La primera de ellas, “Ultramarinos El Pez de
Oro” da comienzo con varias escenas que pueden provocar cierta confusión
lectora, porque, a primera vista, el relato parece inclinarse por el camino de
las aventuras. Tras una prolepsis en la
que el autor nos muestra a los principales personajes, Berta y su hijo Cachelo
viajando en tren camino de Lisboa, el relato retrocede a un tiempo anterior. Berta
regenta una tienda de ultramarinos. A ella llega un viajero portugués representante
de bacalao. Berta se ofrece a echarle las cartas. Intiman, tienen una relación
amorosa en una noche presidida por el deseo. Berta queda embarazada. Espera una
niña, pero nace un niño, Ricardo, sordo severo, aunque la madre le bautiza
Cachelo, la única palabra portuguesa que conoce. En un programa de radio Berta
escucha que la cadencia de la lengua portuguesa es muy beneficiosa para que los
sordos severos recuperen el oído. Y un día, en el tren de medianoche, se
dirigen a Lisboa, porque además la madre está convencida de que cuando padre e
hijo se encuentren en Lisboa, el niño hablará.
Ya en Portugal, con los inesperados amigos,
con los libros, con la presencia, aunque no explícita de Fernando Pessoa y su
bellísimo Livro do desasosego, el
relato adquiere una fuerte tonalidad poética. En Portugal, callejeando por
Lisboa, por Chiado, Alfama, Cascais, Belém…, la magia envuelve a la madre y al
hijo que se comunican entre si por el tacto.
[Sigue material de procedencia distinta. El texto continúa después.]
Lemma handleInterrupt_started v s :
  active_started s → handleInterrupt v s = (Normal tt, interrupted_state s).
Proof.
  destruct v; cbn; [apply Part001_handleInterrupt|intros _; apply Part002_handleInterrupt].
Qed.

Lemma handleInterrupt_frame v s :
  ∃ ns, handleInterrupt v s = (Normal tt, interrupted_with ns s)
        ∨ ∃ e, handleInterrupt v s = (Throw e, set_nodes ns s).
Proof.
  destruct v; cbn;
    [|eexists; left; apply Part002_handleInterrupt].
  unfold Part001.handleInterrupt, mbind, JS_bind, gets.
  destruct (forEach_stop_frame (activeSourcesRef s) s) as (c & ns & E).
  exists ns. change (forEach (λ x, stop x)) with (forEach stop).
  rewrite E. destruct c as [[]|e]; [by left|right; by eexists].
Qed.


(** *** The message handler *)

Lemma transcribe_fragment v m dateNow s :
  transcribe v m dateNow s = (Normal tt, setTranscript (fragment v m dateNow) s).
Proof.
  unfold transcribe, fragment.
  destruct (serverContent m ≫= outputTranscription); [done|].
  destruct (serverContent m ≫= inputTranscription); [done|].
  by destruct s.
Qed.

Lemma onmessage_unfold v m currentTime dateNow s :
  onmessage v m currentTime dateNow s
  = match truthy_string (base64Audio m) with
    | Some b =>
        match decodeAudioData b with
        | Some d => after_audio v m dateNow (enqueued d currentTime s)
        | None => (Throw DecodeError, undecoded currentTime s)
        end
    | None => after_audio v m dateNow s
    end.
Proof.
  unfold onmessage, after_audio, barges, mbind at 1 2, JS_bind.
  destruct (truthy_string (base64Audio m)) as [b|].
  - destruct (decodeAudioData b) as [d|] eqn:E.
    + by rewrite (enqueue_decoded _ _ _ _ E), transcribe_fragment.
    + by rewrite (enqueue_undecoded _ _ _ E).
  - cbn. by rewrite transcribe_fragment.
Qed.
El recitado de textos poéticos que
escucha Cachelo, será su gran terapia. La gran verdad: la constatación de que
la felicidad del encuentro está al final, cuando nos hayamos pasado la vida
buscando (página 133). Un relato pues que nada tiene que ver con los cuentos
maravillosos, irreales, sino con ese prodigio que son las capacidades ocultas
de los seres humanos y con los toques de la varita mágica de la suerte.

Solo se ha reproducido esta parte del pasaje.